DATA EXTRACTS:
--*--

(** ** Lines and their numbers *)

Lemma len_app {A} (a b : list A) : len (a ++ b) = len a + len b.
Proof. unfold len. rewrite length_app. lia. Qed.

Lemma enumerate_from_snoc {A} (xs : list A) : forall i x,
  enumerate_from i (xs ++ [x]) = enumerate_from i xs ++ [(i + len xs, x)].
Proof.
  induction xs as [|y xs IH]; intros i x; simpl.
  - unfold len. simpl. rewrite Z.add_0_r. reflexivity.
  - rewrite IH.
    replace (i + len (y :: xs)) with (i + 1 + len xs);
      [reflexivity | unfold len; simpl length; lia].
Qed.

Lemma enumerate_snoc {A} (xs : list A) x :
  enumerate (xs ++ [x]) = enumerate xs ++ [(len xs, x)].
Proof. unfold enumerate. rewrite enumerate_from_snoc. reflexivity. Qed.

Lemma line_at_snoc lines x ln :
  line_at (lines ++ [x]) ln =
  if ln =? len lines then Some x else line_at lines ln.
Proof.
  unfold line_at, len. destruct (Z.ltb_spec ln 0) as [H|H].
  - destruct (Z.eqb_spec ln (Z.of_nat (length lines))); [lia | reflexivity].
  - destruct (Z.eqb_spec ln (Z.of_nat (length lines))) as [E|E].
    + subst ln. rewrite Nat2Z.id, nth_error_app2, Nat.sub_diag by lia. reflexivity.
    + destruct (Nat.lt_ge_cases (Z.to_nat ln) (length lines)) as [L|L].
      * rewrite nth_error_app1 by exact L. reflexivity.
      * rewrite nth_error_app2 by exact L.
        assert (Hn : nth_error lines (Z.to_nat ln) = None) by (apply nth_error_None; lia).
        rewrite Hn.
        destruct (Z.to_nat ln - length lines)%nat as [|k] eqn:K; [lia|].
        simpl. destruct k; reflexivity.
Qed.

Lemma line_at_bound lines ln raw : line_at lines ln = Some raw -> 0 <= ln < len lines.
Proof.
  unfold line_at, len. destruct (Z.ltb_spec ln 0) as [H|H]; [discriminate|].
  intros E. assert (Hn : nth_error lines (Z.to_nat ln) <> None) by congruence.
  apply nth_error_Some in Hn. lia.
Qed.

Lemma in_enumerate lines : forall ln raw,
  In (ln, raw) (enumerate lines) <-> line_at lines ln = Some raw.
Proof.
  induction lines as [|x lines IH] using rev_ind; intros ln raw.
  - unfold line_at. simpl. destruct (ln <? 0); [|destruct (Z.to_nat ln)];
      split; try contradiction; discriminate.
  - rewrite enumerate_snoc, in_app_iff, line_at_snoc, IH. simpl.
    destruct (Z.eqb_spec ln (len lines)) as [E|E].
    + split.
      * intros [H | [[= _ ->] | []]]; [|reflexivity].
        apply line_at_bound in H. lia.
      * intros [= ->]. right. left. congruence.
    + split.
      * intros [H | [[= H _] | []]]; [exact H | congruence].
      * auto.
Qed.

(** ** The regular expression and tokens *)

Lemma last_char_snoc pre c : last_char (pre ++ [c]) = Some c.
Proof. unfold last_char. rewrite rev_app_distr. reflexivity. Qed.

Lemma last_char_app_cons p c q : exists d, last_char (p ++ c :: q) = Some d /\ In d (c :: q).
Proof.
  revert p c. induction q as [|e q IH]; intros p c.
  - exists c. rewrite last_char_snoc. split; [reflexivity | left; reflexivity].
  - destruct (IH (p ++ [c]) e) as [d [Hd Hin]].
    exists d. rewrite <- app_assoc in Hd. simpl in Hd. split; [exact Hd | right; exact Hin].
Qed.

Lemma forallb_ident_word w c :
  forallb is_ident_char w = true -> In c w -> is_word c = true.
Proof.
  intros H Hin. rewrite forallb_forall in H. auto with chars.
Qed.

Lemma identifier_chars w c :
  is_identifier w = true -> In c w -> is_word c = true.
Proof.
  destruct w as [|a w']; [discriminate|]. simpl.
  intros H Hin. apply andb_prop in H. destruct H as [Ha Hw].
  destruct Hin as [<- | Hin]; [auto with chars | eapply forallb_ident_word; eauto].
Qed.

(** The star never gives characters back: it succeeds exactly when the
    longest run is followed by a non-word character or the end. *)
Lemma match_star_sound s : forall p n,
  is_word p = true ->
  match_star p s = Some n ->
  forallb is_ident_char (firstn n s) = true /\ length (firstn n s) = n /\
  opt_word (hd_error (skipn n s)) = false.
Proof.
  induction s as [|c t IH]; intros p n Hp; simpl.
  - unfold word_boundary. simpl. rewrite Hp. simpl.
    intros [= <-]. repeat split.
  - destruct (is_ident_char c) eqn:Hc.
    + destruct (match_star c t) as [k|] eqn:Hk.
      * intros [= <-]. destruct (IH c k (ident_char_word _ Hc) Hk) as [H1 [H2 H3]].
        simpl. rewrite Hc, H1, H2. repeat split. exact H3.
      * unfold word_boundary. simpl. rewrite Hp, (ident_char_word _ Hc). discriminate.
    + unfold word_boundary. simpl. rewrite Hp.
      destruct (is_word c) eqn:Hw; simpl; [discriminate|].
      intros [= <-]. simpl. rewrite Hw. repeat split.
Qed.
(** * The audio delta pipeline of the realtime console (src/pages/ConsolePage.tsx)

    A shallow embedding of the parts of [ConsolePage.tsx] that carry the
    avatar audio: the resampler [resampleAudioData], the readiness gate
    [isSimliDataChannelOpen], the pending audio buffer
    ([simliAudioBufferRef]) with the two event handlers that touch it, and
    the turn controller ([connectConversation], [startRecording],
    [stopRecording], [disconnectConversation]).

    JavaScript numbers are IEEE-754 binary64 values: they are modelled by
    Rocq's primitive floats, whose operations are the same binary64
    operations.  Values that the program only ever holds as integers (array
    lengths, the loop counter, sample values) are kept in [Z] and converted
    with [number_of_Z] where they enter floating-point arithmetic. *)

From Stdlib Require Import String Ascii.
From Stdlib Require Import ZArith List Bool Lia Floats Uint63 Zpower.
From Stdlib Require Import Reals Lra.
Import ListNotations.
Open Scope Z_scope.

(** ** JavaScript numbers *)

Module JS.

(** The number that holds the integer [z] (exact for [|z| <= 2^53]). *)
Definition number_of_Z (z : Z) : float :=
  if z <? 0 then PrimFloat.opp (of_uint63 (of_Z (- z))) else of_uint63 (of_Z z).

(** [truncate x]: the integer part of a finite number, rounding toward
    zero (the "truncate" of ECMAScript's ToIntegerOrInfinity). *)
Definition truncate (s : bool) (m : positive) (e : Z) : Z :=
  if 0 <=? e then cond_Zopp s (Z.pos m * 2 ^ e)
  else cond_Zopp s (Z.pos m / 2 ^ (- e)).

(** [Math.round]: the nearest integer, ties toward +infinity; NaN,
    infinities, zeros and integral values are returned unchanged. *)
Definition Math_round (x : float) : float :=
  match Prim2SF x with
  | S754_finite s m e =>
      if 0 <=? e then x
      else
        let n := (cond_Zopp s (2 * Z.pos m) + 2 ^ (- e)) / 2 ^ (1 - e) in
        if n =? 0 then (if s then neg_zero else zero) else number_of_Z n
  | _ => x
  end.
(** * Nim and its tabular Q-learning agent (src/nim.py)

    A shallow embedding of the classes [Nim] and [NimAI] and of the
    functions [train] and [play], followed by the properties of the
    specification that were checked against them and by further
    properties of the code.

    Modelling choices.
    - Python integers are [Z]; a list of piles is a [list Z]; an action
      [(i, j)] is a pair of integers.
    - Q-values are Python numbers.  Where only their order and their
      truth value matter they are taken as rationals [Q]; Python's [==]
      on numbers is [Qeq] (written [==]), and the truth value of a number
      ([if q_value:]) is "differs from 0".  Where the value computed
      matters, in the module [IEEE], they are Python's own numbers:
      integers of any size and binary64 floats, with the arithmetic,
      the rounding and the OverflowError of the interpreter.
    - A Python set is a [gset]; iterating over it walks [elements].
    - The dictionary [self.q] is a [gmap] keyed by [(tuple(state), action)].
    - Methods that mutate their receiver or may raise are computations
      [M S A]: they take the receiver and give back an outcome together
      with the receiver as the call left it.
    - The module [random] is an oracle: two streams of answers and a
      position in them.
    - The terminal of [play] is the list of what was printed, prompted
      and slept, and the stream of the integers the human types. *)

From Stdlib Require Import ZArith QArith Lia SpecFloat.
From stdpp Require Import gmap strings list fin_maps fin_sets.

Local Open Scope Z_scope.

(** ** Exceptions and computations *)

(** [raise Exception(msg)] and the built-in errors the code can meet. *)
Inductive exn : Type :=
  | Exception (msg : string)
  | IndexError
  | TypeError
  | KeyError
  | OverflowError.

Inductive Res (A : Type) : Type :=
  | Ok (a : A)
  | Raise (e : exn).
Arguments Ok {A} a.
Arguments Raise {A} e.

(** A method call on a receiver of type [S]. *)
Definition M (S A : Type) : Type := S -> Res A * S.

Definition ret {S A : Type} (a : A) : M S A := fun s => (Ok a, s).

Definition raise {S A : Type} (e : exn) : M S A := fun s => (Raise e, s).

Definition bind {S A B : Type} (m : M S A) (k : A -> M S B) : M S B :=
  fun s =>
    match m s with
    | (Ok a, s') => k a s'
    | (Raise e, s') => (Raise e, s')
    end.

Definition gets {S A : Type} (f : S -> A) : M S A := fun s => (Ok (f s), s).

Definition modify {S : Type} (f : S -> S) : M S unit := fun s => (Ok tt, f s).

Declare Scope py_scope.
Delimit Scope py_scope with py.
Notation "x <- m ;; k" := (bind m (fun x => k))
  (at level 100, m at next level, right associativity) : py_scope.
Notation "m ;;; k" := (bind m (fun _ => k))
  (at level 100, right associativity) : py_scope.

(** ** Python lists and ranges *)

(** [len(l)] *)
Definition len {A : Type} (l : list A) : Z := Z.of_nat (length l).

(** [l[i]]: a negative index counts from the end; [None] is IndexError. *)
Definition getitem {A : Type} (l : list A) (i : Z) : option A :=
  if i <? 0 then
    if len l + i <? 0 then None else l !! Z.to_nat (len l + i)
  else l !! Z.to_nat i.

(** [l[i] = x], on an index for which [l[i]] exists. *)
Definition setitem {A : Type} (l : list A) (i : Z) (x : A) : list A :=
  if i <? 0 then <[Z.to_nat (len l + i) := x]> l else <[Z.to_nat i := x]> l.

(** [range(a, b)] *)
Definition range (a b : Z) : list Z := seqZ a (b - a).

(** [sum(l)] *)
Definition sum (l : list Z) : Z := foldr Z.add 0 l.

(** ** class Nim *)

Definition action : Type := Z * Z.

Record Nim : Type := mkNim {
  piles : list Z;
  player : Z;
  winner : option Z
}.

(** [Nim.__init__(self, initial)] *)
Definition Nim_init (initial : list Z) : Nim :=
  {| piles := initial; player := 0; winner := None |}.

Definition default_initial : list Z := [1; 3; 5; 7].

(** [actions.add((i, j))] *)
Definition add_action (i : Z) (actions : gset action) (j : Z) : gset action :=
  actions ∪ {[ (i, j) ]}.

(** The inner loop of [available_actions]:
    [for j in range(1, pile + 1): actions.add((i, j))]. *)
Definition add_pile_actions (i pile : Z) (actions : gset action) : gset action :=
  foldl (add_action i) actions (range 1 (pile + 1)).

(** The outer loop, [for i, pile in enumerate(piles)], from index [i]. *)
Fixpoint available_actions_from (i : Z) (ps : list Z) (actions : gset action)
  : gset action :=
  match ps with
  | [] => actions
  | pile :: rest =>
      available_actions_from (i + 1) rest (add_pile_actions i pile actions)
  end.

(** [Nim.available_actions(piles)] *)
Definition available_actions (ps : list Z) : gset action :=
  available_actions_from 0 ps ∅.

(** [Nim.other_player(player)] *)
Definition other_player (p : Z) : Z := if p =? 1 then 0 else 1.

(** [Nim.switch_player(self)] *)
Definition switch_player : M Nim unit :=
  modify (fun self =>
    {| piles := piles self;
       player := other_player (player self);
       winner := winner self |}).

Definition set_piles (ps : list Z) : M Nim unit :=
  modify (fun self =>
    {| piles := ps; player := player self; winner := winner self |}).

Definition set_winner (w : option Z) : M Nim unit :=
  modify (fun self =>
    {| piles := piles self; player := player self; winner := w |}).

Definition is_None {A : Type} (o : option A) : bool :=
  match o with None => true | Some _ => false end.

(** [all(pile == 0 for pile in piles)] *)
Definition all_zero (ps : list Z) : bool := forallb (fun pile => pile =? 0) ps.

(** [Nim.move(self, action)] *)
Definition move (a : action) : M Nim unit :=
  (let '(pile, count) := a in
   w <- gets winner ;;
   ps <- gets piles ;;
   if negb (is_None w) then raise (Exception "Game already won")
   else if (pile <? 0) || (pile >=? len ps) then raise (Exception "Invalid pile")
   else
     match getitem ps pile with
     | None => raise IndexError
     | Some n =>
         if (count <? 1) || (count >? n)
         then raise (Exception "Invalid number of objects")
         else
           set_piles (setitem ps pile (n - count)) ;;;
           switch_player ;;;
           ps' <- gets piles ;;
           if all_zero ps' then
             p <- gets player ;;
             set_winner (Some p)
           else ret tt
     end)%py.
(** [zip_ref.read(name)] *)
Definition zip_read (z : ZipFile) (nm : string) : M string :=
  check_open z;;
  match Zip.read nm (members z) with
  | Some c => mret c
  | None => raise (KeyError nm)
  end.

Definition logger_print (msg : string) : M unit := emit (ELog false msg).
Definition logger_print_header (msg : string) : M unit := emit (ELog true msg).

(** [[Version.from_string(x) for x in value]]: a list is walked item by item,
    a string character by character, an object key by key; anything else
    cannot be iterated, and an item that is not a string cannot be parsed. *)
Definition version_of (x : json) : res Version :=
  match x with
  | JString s =>
      match VersionOps.from_string s with
      | Some v => Ok v
      | None => Raised (ValueError s)
      end
  | _ => Raised TypeError
  end.

Fixpoint versions_of (xs : list json) : res (list Version) :=
  match xs with
  | [] => Ok []
  | x :: xs' =>
      match version_of x with
      | Raised e => Raised e
      | Ok v =>
          match versions_of xs' with
          | Raised e => Raised e
          | Ok vs => Ok (v :: vs)
          end
      end
  end.

Fixpoint chars (s : string) : list json :=
  match s with
  | EmptyString => []
  | String a s' => JString (String a EmptyString) :: chars s'
  end.

Definition iterate (j : json) : res (list json) :=
  match j with
  | JArray items => Ok items
  | JString s => Ok (chars s)
  | JObject items => Ok (JString <$> items.*1)
  | _ => Raised TypeError
  end.

(** ** class DocsBuilder *)

(** The fields set by [__init__]; [_context] is the environment. *)
Record DocsBuilder := mkDocsBuilder {
  _current_directory : list string;
  _is_pull_request : bool;
  _is_local : bool;
  _current_commit : string;
  _current_branch : string }.

Section DocsBuilder.

Context (env : Env).

(** [self._context.run(command)] *)
Definition context_run (command : string) : M (option Result) := λ w,
  let w1 := with_event (ERun command) w in
  match run env command (cwd w) (sys w) with
  | (Returned r, s) => (Ok r, with_sys s w1)
  | (Threw what, s) => (Raised (CollaboratorError what), with_sys s w1)
  end.

Definition call_prepare_prior_version (version : Version) : M unit := λ w,
  match prepare_prior_version env version (cwd w) (sys w) with
  | (None, s) => (Ok tt, with_sys s w)
  | (Some what, s) => (Raised (CollaboratorError what), with_sys s w)
  end.

Definition call_prepare_prior_versions (versions : list Version) : M unit := λ w,
  match prepare_prior_versions env versions (cwd w) (sys w) with
  | (None, s) => (Ok tt, with_sys s w)
  | (Some what, s) => (Raised (CollaboratorError what), with_sys s w)
  end.

Definition _run (command : string) : M (option string) :=
  result ← context_run command;
  match result with
  | None => mret None
  | Some r =>
      if negb (truthy r) then mret None
      else if negb (ok r) then raise (Exception ("Failed to run command: " +:+ command))
      else mret (Some (PyStr.strip (stdout r)))
  end.

Definition _run_and_get_output (command : string) : M string :=
  output ← _run command;
  match output with
  | None | Some EmptyString => raise AssertionError
  | Some out => mret out
  end.

Definition __init__ (current_directory : list string) (is_pull_request is_local : bool)
  : M DocsBuilder :=
  current_commit ← _run_and_get_output "git rev-parse HEAD";
  current_branch ← _run_and_get_output "git rev-parse --abbrev-ref HEAD";
  mret (mkDocsBuilder current_directory is_pull_request is_local current_commit current_branch).

Definition _release_version_file : string := "./docs/components/_data.jsx".

Definition _read_prior_release_version_file : M string :=
  w ← get; read_text (Fs.resolve (cwd w) _release_version_file).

--*--

In the data above, find the line that contains "replace (i +", then reproduce exactly every line from the first line through that line.

WRITTEN ANSWER:
(** ** Lines and their numbers *)

Lemma len_app {A} (a b : list A) : len (a ++ b) = len a + len b.
Proof. unfold len. rewrite length_app. lia. Qed.

Lemma enumerate_from_snoc {A} (xs : list A) : forall i x,
  enumerate_from i (xs ++ [x]) = enumerate_from i xs ++ [(i + len xs, x)].
Proof.
  induction xs as [|y xs IH]; intros i x; simpl.
  - unfold len. simpl. rewrite Z.add_0_r. reflexivity.
  - rewrite IH.
    replace (i + len (y :: xs)) with (i + 1 + len xs);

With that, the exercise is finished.